(** * sherpa/database.py: the store-mediated trial protocol

    A shallow embedding of [Database] (the controller side) and [Client]
    (the worker side) of [src/sherpa/database.py], with the properties of
    the protocol stated and proved over it.

    Python dictionaries are finite maps from strings, the three MongoDB
    collections are lists of documents in insertion order, and every method
    is a computation in a state-and-exception monad in which the mutations
    done before a [raise] stay visible afterwards, as in Python. *)

From Stdlib Require Import ZArith Ascii String.
From stdpp Require Import gmap strings list fin_maps pretty.

Open Scope Z_scope.
Open Scope string_scope.

(** ** Python values *)

(** The [numpy] fixed-width integer classes.  Only [numpy.int64] is named by
    the source; the others are the values of the sibling classes, for which
    [isinstance(v, numpy.int64)] is false. *)
Inductive np_dtype : Type := np_int8 | np_int16 | np_int32 | np_int64.

(** Scalars.  A finite [float] is the dyadic rational [m * 2^e] (NaN and the
    infinities are left out); an [ObjectId] is identified by a number. *)
Inductive scalar : Type :=
| SNone
| SBool (b : bool)
| SInt (n : Z)
| SFloat (m e : Z)
| SStr (s : string)
| SNumpy (dt : np_dtype) (n : Z)
| SObjectId (n : N).

(** A value is a scalar or a dictionary of scalars ([parameters], [context]). *)
Inductive value : Type :=
| VS (s : scalar)
| VDict (d : gmap string scalar).

(** A MongoDB document, and a Python [dict] with string keys. *)
Abbreviation doc := (gmap string value).

Coercion VS : scalar >-> value.

Global Instance np_dtype_eq_dec : EqDecision np_dtype.
Proof. solve_decision. Defined.

(** *** Equality ([==]) and truth value *)

(** The numeric view of a scalar: [Some (m, e)] stands for [m * 2^e]. *)
Definition num_of (x : scalar) : option (Z * Z) :=
  match x with
  | SBool b => Some (if b then 1 else 0, 0)
  | SInt n => Some (n, 0)
  | SNumpy _ n => Some (n, 0)
  | SFloat m e => Some (m, e)
  | _ => None
  end.

Definition dyadic_eqb (x y : Z * Z) : bool :=
  let e := Z.min (snd x) (snd y) in
  (fst x * 2 ^ (snd x - e) =? fst y * 2 ^ (snd y - e))%Z.

(** [a == b] on scalars: numbers compare by value across [bool], [int],
    [float] and the numpy integers; the rest compares within its own class. *)
Definition scalar_eq (a b : scalar) : bool :=
  match num_of a, num_of b with
  | Some x, Some y => dyadic_eqb x y
  | None, None =>
      match a, b with
      | SNone, SNone => true
      | SStr s, SStr t => bool_decide (s = t)
      | SObjectId i, SObjectId j => (i =? j)%N
      | _, _ => false
      end
  | _, _ => false
  end.

(** [a == b] on dictionaries: the same keys, with equal values. *)
Definition dict_eq (a b : gmap string scalar) : bool :=
  forallb (λ kv, match b !! kv.1 with
                 | Some y => scalar_eq kv.2 y
                 | None => false
                 end) (map_to_list a)
  && forallb (λ kv, bool_decide (is_Some (a !! kv.1))) (map_to_list b).

Definition py_eq (a b : value) : bool :=
  match a, b with
  | VS x, VS y => scalar_eq x y
  | VDict x, VDict y => dict_eq x y
  | _, _ => false
  end.

(** [x in l] for a Python list [l]. *)
Definition py_in (x : value) (l : list value) : bool := existsb (py_eq x) l.

(** [bool(x)]. *)
Definition truthy (x : scalar) : bool :=
  match x with
  | SNone => false
  | SBool b => b
  | SInt n => negb (n =? 0)%Z
  | SFloat m _ => negb (m =? 0)%Z
  | SStr s => negb (bool_decide (s = ""))
  | SNumpy _ n => negb (n =? 0)%Z
  | SObjectId _ => true
  end.

(** [bool(d)] of a dictionary: it is not empty. *)
Definition dict_truthy {A} (d : gmap string A) : bool :=
  negb (bool_decide (d = ∅)).

(** [a or b]. *)
Definition py_or (a b : scalar) : scalar := if truthy a then a else b.

(** [d.get(k)]: the value, or [None]. *)
Definition dict_get (d : doc) (k : string) : value :=
  match d !! k with
  | Some v => v
  | None => VS SNone
  end.

(** ** Exceptions, and the monad of the methods *)

Inductive exn_class : Type :=
| AssertionError | EnvironmentError | RuntimeError | StopIteration
| InvalidDocument | AttributeError | KeyError | ValueError | TypeError
| FileNotFoundError | OtherError.

Record exn : Type := Exn { cls : exn_class; msg : string }.

Global Instance exn_class_eq_dec : EqDecision exn_class.
Proof. solve_decision. Defined.

Inductive outcome (A : Type) : Type :=
| Return (a : A)
| Raise (e : exn).
Arguments Return {A} a.
Arguments Raise {A} e.

(** A method run from state [s] ends in [Return a] or in [Raise e], and in
    both cases leaves a state behind. *)
Definition M (S A : Type) : Type := S → outcome A * S.

Definition ret {S A} (a : A) : M S A := λ s, (Return a, s).

Definition bind {S A B} (c : M S A) (k : A → M S B) : M S B :=
  λ s, match c s with
       | (Return a, s') => k a s'
       | (Raise e, s') => (Raise e, s')
       end.

Definition raise {S A} (e : exn) : M S A := λ s, (Raise e, s).

Definition get {S} : M S S := λ s, (Return s, s).

Definition modify {S} (f : S → S) : M S unit := λ s, (Return tt, f s).

(** [try: c except cls: h] *)
Definition try_except {S A} (c : M S A) (on : exn_class) (h : M S A) : M S A :=
  λ s, match c s with
       | (Raise e, s') =>
           if bool_decide (cls e = on) then h s' else (Raise e, s')
       | r => r
       end.

Declare Scope py_scope.
Delimit Scope py_scope with py.
Notation "x <- c ;; k" := (bind c (λ x, k))
  (at level 100, c at next level, right associativity) : py_scope.
Notation "c ;; k" := (bind c (λ _, k))
  (at level 100, right associativity) : py_scope.
Open Scope py_scope.

(** [for x in l: body x] *)
Fixpoint for_each {S A} (l : list A) (body : A → M S unit) : M S unit :=
  match l with
  | [] => ret tt
  | x :: l' => body x ;; for_each l' body
  end.

(** ** The world outside the two classes *)

(** What [subprocess.Popen(cmd)] returns: the handle of the launched process. *)
Record Popen : Type := { args : list string }.

(** The state outside the Python objects: the three collections of the
    [sherpa] database in insertion order, the next [ObjectId] the driver
    hands out, what [poll()] of the launched [mongod] answers ([None] while it
    runs, its return code afterwards), the exception that launching it
    raises, if any (its [msg] is [str(e)]), the [time.sleep] calls made so
    far, and the worker's [os.environ]. *)
Record world : Type := {
  db_trials : list doc;
  db_results : list doc;
  db_stop : list doc;
  next_oid : N;
  poll : option Z;
  popen_error : option exn;
  slept : list Z;
  environ : gmap string string
}.

(** The attributes of a [Database] object ([self.client] and [self.db] are
    the connection to the collections of [world]). *)
Record Database : Type := {
  collected_results : list value;
  mongo_process : option Popen;
  dir : string;
  port : Z
}.

(** The state of a [Database] method: the object and the world. *)
Record ctl : Type := { self : Database; w : world }.

Inductive collection : Type := trials | results | stop.

Definition find_all (c : collection) (wd : world) : list doc :=
  match c with
  | trials => db_trials wd
  | results => db_results wd
  | stop => db_stop wd
  end.

Definition append_doc (c : collection) (d : doc) (wd : world) : world :=
  match c with
  | trials =>
      {| db_trials := db_trials wd ++ [d]; db_results := db_results wd;
         db_stop := db_stop wd; next_oid := next_oid wd; poll := poll wd;
         popen_error := popen_error wd; slept := slept wd;
         environ := environ wd |}
  | results =>
      {| db_trials := db_trials wd; db_results := db_results wd ++ [d];
         db_stop := db_stop wd; next_oid := next_oid wd; poll := poll wd;
         popen_error := popen_error wd; slept := slept wd;
         environ := environ wd |}
  | stop =>
      {| db_trials := db_trials wd; db_results := db_results wd;
         db_stop := db_stop wd ++ [d]; next_oid := next_oid wd; poll := poll wd;
         popen_error := popen_error wd; slept := slept wd;
         environ := environ wd |}
  end.

Definition take_oid (wd : world) : world :=
  {| db_trials := db_trials wd; db_results := db_results wd;
     db_stop := db_stop wd; next_oid := N.succ (next_oid wd); poll := poll wd;
     popen_error := popen_error wd; slept := slept wd;
     environ := environ wd |}.

Definition add_sleep (t : Z) (wd : world) : world :=
  {| db_trials := db_trials wd; db_results := db_results wd;
     db_stop := db_stop wd; next_oid := next_oid wd; poll := poll wd;
     popen_error := popen_error wd; slept := slept wd ++ [t];
     environ := environ wd |}.

(** [time.sleep(t)] *)
Definition sleep (t : Z) : M world unit := modify (add_sleep t).

(** A [Client] method is a computation on the world; inside a [Database]
    method the same computation leaves [self] alone. *)
Definition in_world {A} (c : M world A) : M ctl A :=
  λ s, let (r, wd) := c (w s) in (r, {| self := self s; w := wd |}).

Definition set_collected_results (l : list value) (db : Database) : Database :=
  {| collected_results := l; mongo_process := mongo_process db;
     dir := dir db; port := port db |}.

Definition set_mongo_process (p : option Popen) (db : Database) : Database :=
  {| collected_results := collected_results db; mongo_process := p;
     dir := dir db; port := port db |}.

Definition on_self (f : Database → Database) : M ctl unit :=
  modify (λ s, {| self := f (self s); w := w s |}).

(** Modelled from the spec: the class [sherpa.Trial] (sherpa/core.py is not
    part of the sources at hand): "one concrete parameter assignment under
    evaluation, identified by a unique integer id", an object with the two
    attributes [id] and [parameters] that [database.py] reads and sets. *)
Module Trial.
Record t : Type := make { id : value; parameters : value }.
End Trial.

(** What [Client.__init__] hands to [MongoClient]: the host and the port
    of the store (the connection itself is made by the driver). *)
Module Client.
Record t : Type := make { host : scalar; port : Z }.
End Client.

(** *** Two concrete stand-ins for the libraries, for running examples *)

(** A BSON encoder that refuses exactly the numpy integers, with the
    driver's [InvalidDocument]. *)
Definition is_numpy (x : scalar) : bool :=
  match x with SNumpy _ _ => true | _ => false end.

Definition has_numpy (v : value) : bool :=
  match v with
  | VS x => is_numpy x
  | VDict d => existsb (λ kv, is_numpy kv.2) (map_to_list d)
  end.

Definition rejects_numpy (d : doc) : option exn :=
  if existsb (λ kv, has_numpy kv.2) (map_to_list d)
  then Some (Exn InvalidDocument "cannot encode object")
  else None.

(** [int(s)] on plain decimal numerals, [ValueError] ([None]) otherwise. *)
Fixpoint decimal_digits (s : string) (acc : Z) : option Z :=
  match s with
  | EmptyString => Some acc
  | String c s' =>
      let n := Z.of_nat (Ascii.nat_of_ascii c) in
      if ((48 <=? n) && (n <=? 57))%Z
      then decimal_digits s' (10 * acc + (n - 48))
      else None
  end.

Definition decimal (s : string) : option Z :=
  match s with
  | EmptyString => None
  | _ => decimal_digits s 0
  end.

(** [os.path.join(a, b)] for a relative [b]. *)
Definition ends_with_slash (a : string) : bool :=
  match last (String.list_ascii_of_string a) with
  | Some c => bool_decide (c = "/"%char)
  | None => false
  end.

Definition path_join (a b : string) : string :=
  if bool_decide (a = "") then b
  else if ends_with_slash a then a +:+ b
  else a +:+ "/" +:+ b.

Definition newline : string := String (Ascii.ascii_of_nat 10) "".

(** The integers that BSON encodes: those of 8 bytes. *)
Definition fits_int64 (n : Z) : Prop := (- 2 ^ 63 <= n < 2 ^ 63)%Z.

Section Protocol.

(** What the driver's BSON encoder does with a document: [None] when it
    encodes, and otherwise the exception that [insert_one] raises. *)
Variable bson_error : doc → option exn.

(** [int(s)] of a string, [None] for [ValueError]. *)
Variable int_of_str : string → option Z.

(** ** The driver: [collection.insert_one] and [collection.find] *)

(** [insert_one(d)] starts by giving [d] an [_id] when it has none; this is
    an assignment into the caller's dictionary, visible also when the
    insertion then fails. *)
Definition with_id (d : doc) : M world doc :=
  match d !! "_id" with
  | Some _ => ret d
  | None =>
      wd <- get;;
      modify take_oid;;
      ret (<["_id" := VS (SObjectId (next_oid wd))]> d)
  end.

(** Then the document is encoded and appended; the result is [inserted_id]. *)
Definition send_doc (c : collection) (d : doc) : M world value :=
  match bson_error d with
  | Some e => raise e
  | None => modify (append_doc c d);; ret (dict_get d "_id")
  end.

Definition insert_one (c : collection) (d : doc) : M world value :=
  d' <- with_id d;; send_doc c d'.

(** The filter [{'trial_id': n}]: the field is a number equal to [n] (BSON
    numbers compare by value, whatever their width). *)
Definition matches_trial_id (n : Z) (d : doc) : bool :=
  match d !! "trial_id" with
  | Some (VS (SInt k)) => (k =? n)%Z
  | Some (VS (SFloat m e)) => dyadic_eqb (m, e) (n, 0)
  | _ => false
  end.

* What is being asked
Please show the lines in the entries above that hold the string "Notation".

* Response area
Notation "x <- c ;; k" := (bind c (λ x, k))
Notation "c ;; k" := (bind c (λ _, k))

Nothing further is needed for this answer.